In 1926, Norwegian Roald Amundsen (who discovered the South Pole in 1911), flew to the North Pole aboard the airship Norge. 40 years later, American Ralph Plaisted and three others, were the first to reach the pole, by snowmobile, in 1968. Other adventurers have succeeded as well by plane and submarine. The notes that Peary and Cook reported to have left at the pole buried in tins have never been found. However, researchers have since noted that Cook’s account described the polar landscape with remarkable accuracy. If he was a fraud and didn’t reach the pole, how could he have known this?

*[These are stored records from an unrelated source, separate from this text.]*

(** [test_input_validation], and the logger of [test_maybe_log_for_step]. *)
Lemma init_validates_inputs_witness :
  __init__ MetricLogger [] 1 (process 0) =
    (Raises (ValueError "throughput_per_batch cannot be empty"), process 0)
  ∧ (∃ item num_items,
       (item, num_items) ∈ [("Queries", 8); ("Batches", -1)]
       ∧ num_items < 1
       ∧ __init__ MetricLogger [("Queries", 8); ("Batches", -1)] 1 (process 0)
         = (Raises (item_error item num_items), process 0))
  ∧ __init__ MetricLogger [("Batches", 1)] 0 (process 0) =
      (Raises (ValueError "log_every_n_steps must be at least 1, got 0"),
       process 0)
  ∧ __init__ MetricLogger [("Batches", 1); ("Items", 32)] 1 (process 0) =
      (Returns batches_items, process 0).
Proof.
  split; [|split; [|split]].
  - apply (init_validates_inputs MetricLogger [] 1 (process 0)). reflexivity.
  - apply (init_validates_inputs MetricLogger
             [("Queries", 8); ("Batches", -1)] 1 (process 0)).
    right. left. cbn. lia.
  - apply (init_validates_inputs MetricLogger [("Batches", 1)] 0 (process 0)).
    + discriminate.
    + repeat constructor; cbn; lia.
    + lia.
  - apply (init_validates_inputs MetricLogger
             [("Batches", 1); ("Items", 32)] 1 (process 0)).
    + discriminate.
    + repeat constructor; cbn; lia.
    + lia.
Defined.

Lemma batches_items_constructed : constructed batches_items.
Proof.
  split; [discriminate|]. split; [|cbn; lia].
  repeat constructor; cbn; lia.
Defined.

Lemma batches_constructed (n : Z) : 1 ≤ n → constructed (batches n).
Proof.
  intros Hn. split; [discriminate|]. split; [|exact Hn].
  repeat constructor; cbn; lia.
Defined.

(** [test_maybe_log_for_step]: at step end for step 1 the total time is
    1 + 3, at step start for step 2 it is 4 + 4. *)
Lemma throughput_logged_witness :
  _maybe_log_for_step batches_items TRAIN durations_step_1 1 true (process 0)
  = (Returns tt,
     received (process 0)
       [log "Train: Batches per second (step granularity)" (1 # 4)%Q 1;
        log "Train: Items per second (step granularity)" (32 # 4)%Q 1])
  ∧ _maybe_log_for_step batches_items TRAIN durations_step_2 2 false
      (process 0)
    = (Returns tt,
       received (process 0)
         [log "Train: Batches per second (step granularity)" (1 # 8)%Q 2;
          log "Train: Items per second (step granularity)" (32 # 8)%Q 2]).
Proof.
  split.
  - rewrite (throughput_logged batches_items TRAIN durations_step_1 1 true
               (process 0) (4 # 1)%Q).
    + vm_compute. reflexivity.
    + exact batches_items_constructed.
    + reflexivity.
    + vm_compute. discriminate.
    + vm_compute. lia.
    + vm_compute. reflexivity.
    + reflexivity.
  - rewrite (throughput_logged batches_items TRAIN durations_step_2 2 false
               (process 0) (8 # 1)%Q).
    + vm_compute. reflexivity.
    + exact batches_items_constructed.
    + reflexivity.
    + vm_compute. discriminate.
    + vm_compute. lia.
    + vm_compute. reflexivity.
    + reflexivity.
Defined.

(** [test_maybe_log_for_step_early_return], case by case. *)
Lemma throughput_skipped_witness :
  _maybe_log_for_step (batches 1) TRAIN (durations [0; 4]%Q [0]%Q) 1 true
    (process 0) = (Returns tt, process 0)
  ∧ _maybe_log_for_step (batches 1) TRAIN (durations [1; 2]%Q []) 1 true
      (process 0) = (Returns tt, process 0)
  ∧ _maybe_log_for_step (batches 1) TRAIN (durations [1]%Q [1]%Q) 1 true
      (process 0) = (Returns tt, process 0)
  ∧ _maybe_log_for_step (batches 2) TRAIN (durations [1; 2]%Q [1]%Q) 1 true
      (process 0) = (Returns tt, process 0).
Proof.
  split; [|split; [|split]].
  - apply (throughput_skipped (batches 1) TRAIN (durations [0; 4]%Q [0]%Q)
             1 true (process 0)); [apply batches_constructed; lia|].
    right. right. right. exists (0 # 1)%Q. split; vm_compute; reflexivity.
  - apply (throughput_skipped (batches 1) TRAIN (durations [1; 2]%Q [])
             1 true (process 0)); [apply batches_constructed; lia|].
    right. left. vm_compute. reflexivity.
  - apply (throughput_skipped (batches 1) TRAIN (durations [1]%Q [1]%Q)
             1 true (process 0)); [apply batches_constructed; lia|].
    right. right. left. vm_compute. lia.
  - apply (throughput_skipped (batches 2) TRAIN (durations [1; 2]%Q [1]%Q)
             1 true (process 0)); [apply batches_constructed; lia|].
    left. vm_compute. discriminate.
Defined.

End ThroughputLoggerSpec.

(** ** The wait-time logger over a run *)

Module TimeWaitForBatchLoggerRuns.
Import TimeWaitForBatchLogger TrainingLoop.
Import TimeWaitForBatchLoggerSpec.
Section Runs.

Context {num : Type}.
Implicit Types (w : World num) (h : Hook) (ps : PhaseState num).
Implicit Types (self : TimeWaitForBatchLogger) (events : list (Event (num:=num))).

Lemma logged_length self (timer : Timer num) label step :
  (length (logged self timer label step) ≤ 1)%nat.
Proof.
  unfold logged. case_decide; [cbn; lia|].
  destruct (_ ≫= last); cbn; lia.
Qed.

Lemma call_step_write (sink : Sink) name (v : num) step :
  call_step (write sink name v step) = step.
Proof. by destruct sink. Qed.
(** * Batched query orchestration (executeBatchedQuerySmart and friends)

    A shallow embedding of the batch orchestrator of the repository
    (strategy selection, the three executors, the backward compatible
    wrappers) and of the stand-alone parallel helper of
    [performance-test.ts], followed by the properties checked against it.

    Modelling conventions.

    - JS numbers that the code uses as sizes and indices are integers,
      modelled as [Z]; [ids.length] is [Z.of_nat (length ids)].
    - A promise returned by the caller's [queryFn] is a record: how it
      settles (fulfilled with a result array, or rejected with an error)
      and after how long ([latency], counted from the call).  Latencies fix
      the completion order of calls that are started together.  Every
      promise settles; [queryFn] returns a promise (it does not throw
      synchronously) and is a function of the batch it receives.
    - An [async] function is a computation in the [Async] monad: it may
      not terminate ([None], the loops that can spin take fuel), and when
      it terminates it yields the trace of lookup events it caused and the
      settlement of the promise it returned.
    - A spread call [f(...xs)] passes every element of [xs] as an argument;
      the engine throws a RangeError when there are more of them than it
      accepts.  That bound and the error thrown are the [Engine] the code
      runs on. *)

From Stdlib Require Import ZArith List Lia Bool.
From Stdlib Require String DecimalString.
Import ListNotations.
Import String.StringSyntax.
Delimit Scope string_scope with string.
Local Open Scope Z_scope.

(** ** The array built-ins the code relies on *)

Module JsArray.
Section Ops.
Context {A : Type}.

Definition length (l : list A) : Z := Z.of_nat (List.length l).

(** [Array.prototype.slice(start, end)]: negative positions count from
    the end, positions are clamped to [0 .. length], and an empty
    range gives the empty array. *)
Definition slice (l : list A) (start end_ : Z) : list A :=
    let len := length l in
    let k := if start <? 0 then Z.max (len + start) 0 else Z.min start len in
    let final := if end_ <? 0 then Z.max (len + end_) 0 else Z.min end_ len in
    firstn (Z.to_nat (final - k)) (skipn (Z.to_nat k) l).

(** [batches.push(x)] *)
Definition push (l : list A) (x : A) : list A := l ++ [x].
End Ops.

(** [Array.prototype.flat()] on an array of arrays (depth 1). *)
Definition flat {A : Type} (ll : list (list A)) : list A := concat ll.
End JsArray.

(** ** Promises, lookup events and the [Async] monad *)

Section Promises.
Variables T U E : Type.

Inductive Settlement (A : Type) : Type :=
  | Fulfilled (v : A)
  | Rejected (e : E).

Record Promise : Type := mkPromise {
  latency : nat;
  settlement : Settlement (list U)
  }.

(** What an observer of the lookup function sees. *)
Inductive Event : Type :=
  | Invoke (batch : list T)
  | Settle (batch : list T).

Record Run (A : Type) : Type := mkRun {
  events : list Event;
  result : Settlement A
  }.

Definition Async (A : Type) : Type := option (Run A).
End Promises.

Arguments Fulfilled {E A} v.
Arguments Rejected {E A} e.
Arguments mkPromise {U E} latency settlement.
Arguments latency {U E} p.
Arguments settlement {U E} p.
Arguments Invoke {T} batch.
Arguments Settle {T} batch.
Arguments mkRun {T E A} events result.
Arguments events {T E A} r.
Arguments result {T E A} r.

(** The engine the code runs on: the largest number of arguments a call
    can be given, and the RangeError thrown when a spread exceeds it. *)
Class Engine (E : Type) : Type := mkEngine {
  maxArguments : Z;
  rangeError : E
}.

Section AsyncMonad.
Context {T E : Type}.

Definition ret {A : Type} (a : A) : Async T E A :=
  Some (mkRun [] (Fulfilled a)).

(** [throw e] *)
Definition throw {A : Type} (e : E) : Async T E A :=
  Some (mkRun [] (Rejected e)).

(** A loop that never exits. *)
Definition diverge {A : Type} : Async T E A := None.

Definition bind {A B : Type} (m : Async T E A) (k : A -> Async T E B)
  : Async T E B :=
  match m with
  | None => None
  | Some r =>
      match result r with
      | Rejected e => Some (mkRun (events r) (Rejected e))
      | Fulfilled a =>
          match k a with
          | None => None
          | Some r' => Some (mkRun (events r ++ events r') (result r'))
          end
      end
  end.

(** A pure computation that may not terminate. *)
Definition lift {A : Type} (o : option A) : Async T E A :=
  match o with
  | None => None
  | Some a => ret a
  end.

(** [results.push(...xs)]: every element of [xs] is an argument of the
    call. *)
Definition pushSpread {U : Type} {engine : Engine E}
           (results xs : list U) : Async T E (list U) :=
  if JsArray.length xs <=? maxArguments then ret (results ++ xs)
  else throw rangeError.
End AsyncMonad.

Declare Scope async_scope.
Delimit Scope async_scope with async.
Notation "x <- m ;; k" := (bind m (fun x => k))
  (at level 61, m at next level, right associativity) : async_scope.
Local Open Scope async_scope.

Section Lookup.
Context {T U E : Type}.
Variable queryFn : list T -> Promise U E.

(** A call that has been made and not yet awaited. *)
Definition Pending : Type := (list T * Promise U E)%type.

(** [queryFn(batch)]: the call is observable, its promise is returned. *)
Definition call (batch : list T) : Async T E Pending :=
  Some (mkRun [Invoke batch] (Fulfilled (batch, queryFn batch))).

(** [await p] *)
Definition await (p : Pending) : Async T E (list U) :=
  Some (mkRun [Settle (fst p)] (settlement (snd p))).

(** [batches.map(queryFn)]: every call is made, in array order, before
    anything is awaited. *)
Fixpoint mapCalls (batches : list (list T)) : Async T E (list Pending) :=
  match batches with
  | [] => ret []
  | batch :: rest =>
      p <- call batch ;;
      ps <- mapCalls rest ;;
      ret (p :: ps)
  end.

(** Calls started together settle by increasing latency; among equal
    latencies the one started first settles first. *)
Fixpoint insertByLatency (p : Pending) (l : list Pending) : list Pending :=
  match l with
  | [] => [p]
  | q :: r =>
      if (latency (snd p) <=? latency (snd q))%nat
      then p :: q :: r
      else q :: insertByLatency p r
  end.

Definition completionOrder (ps : list Pending) : list Pending :=
  fold_right insertByLatency [] ps.

Fixpoint firstRejection (ps : list Pending) : option E :=
  match ps with
  | [] => None
  | p :: r =>
      match settlement (snd p) with
      | Rejected e => Some e
      | Fulfilled _ => firstRejection r
      end
  end.

(** The value of a promise once fulfilled (the empty array stands in for
    a rejected one; it is never read in that case). *)
Definition valueOf (p : Pending) : list U :=
  match settlement (snd p) with
  | Fulfilled v => v
  | Rejected _ => []
  end.

(** [await Promise.all(ps)]: rejects with the first rejection in
    completion order; otherwise fulfils with the values in the order of
    [ps], whatever the completion order.  The trace lists the settling of
    every pending call, also of those that settle after the rejection
    that ends the wait: they were started and are not cancelled. *)
Definition awaitAll (ps : list Pending) : Async T E (list (list U)) :=
  let done := completionOrder ps in
  Some (mkRun (map (fun p => Settle (fst p)) done)
              (match firstRejection done with
               | Some e => Rejected e
               | None => Fulfilled (map valueOf ps)
               end)).
End Lookup.

(** ** The orchestrator *)

Module Enhanced.

(** SQL Server has a limit of 2100 parameters *)
Definition BATCH_SIZE : Z := 2000.

(** Default Knex mssql pool max size *)
Definition DEFAULT_MAX_POOL_SIZE : Z := 10.

Inductive Strategy : Type := auto | parallel | sequential.

Record Options : Type := mkOptions {
  batchSize : option Z;
  maxConcurrent : option Z;
  strategy : option Strategy
  }.

(** [const { x = d } = options || {}] *)
Definition field {A : Type} (options : option Options)
           (get : Options -> option A) (d : A) : A :=
  match options with
  | None => d
  | Some o => match get o with None => d | Some v => v end
  end.

Section Executors.
Context {T U E : Type} {engine : Engine E}.
Variable queryFn : list T -> Promise U E.

(** Execute all batches in parallel. *)
Definition executeParallel (batches : list (list T)) : Async T E (list U) :=
    batchResults <- (ps <- mapCalls queryFn batches ;; awaitAll ps) ;;
    ret (JsArray.flat batchResults).

(** Execute batches sequentially: the [for ... of] loop, with the
    accumulator [results]. *)
Fixpoint executeSequential_loop (batches : list (list T)) (results : list U)
    : Async T E (list U) :=
    match batches with
    | [] => ret results
    | batch :: rest =>
        batchResults <- (p <- call queryFn batch ;; await p) ;;
        results <- pushSpread results batchResults ;;
        executeSequential_loop rest results
    end.

Definition executeSequential (batches : list (list T)) : Async T E (list U) :=
    executeSequential_loop batches [].

(** Execute batches in parallel chunks of [maxConcurrent] batches: the
    [for (let i = 0; i < batches.length; i += maxConcurrent)] loop. *)
Fixpoint executeChunkedParallel_loop (fuel : nat) (batches : list (list T))
           (maxConcurrent i : Z) (results : list U) : Async T E (list U) :=
    match fuel with
    | O => diverge
    | S fuel' =>
        if i <? JsArray.length batches then
          let chunk := JsArray.slice batches i (i + maxConcurrent) in
          chunkResults <- (ps <- mapCalls queryFn chunk ;; awaitAll ps) ;;
          results <- pushSpread results (JsArray.flat chunkResults) ;;
          executeChunkedParallel_loop fuel' batches maxConcurrent
            (i + maxConcurrent) results
        else ret results
    end.

Definition executeChunkedParallel (fuel : nat) (batches : list (list T))
             (maxConcurrent : Z) : Async T E (list U) :=
    executeChunkedParallel_loop fuel batches maxConcurrent 0 [].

Some researchers have concluded that NEITHER one actually got to the North Pole. In 1989, a re-examination of Peary’s account was commissioned by none other than the National Geographic Society. The commission concluded that Peary’s evidence did NOT prove his claim, and suggested that he knew all along that he had have fallen short by 8 km / 5 miles.
After what he perceived to be a hostile examination of his work by a 1911 U.S. Navy Congressional Subcommittee, Robert Peary never again showed his polar diary, field papers, or other data to anyone. In fact, he rarely spoke publicly of the North Pole thereafter. He retired from the Navy and died of pernicious anemia in Washington D.C. in 1920, at the age of 63.
Dr. Frederick Cook went into the oil business in Texas. In 1923, he was convicted of mail-fraud charges related to the stock price of his company, and sentenced 14 years, nine months in prison. Paroled in March 1930, he spent his last decade living quietly with his two daughters from a second marriage. President Franklin D. Roosevelt formally pardoned Dr. Cook a few months before he died from a stroke in 1940, at the age of 75.
So we may never know who was really first to reach the North Pole – Cook, Peary, Hensen, … or Amundsen?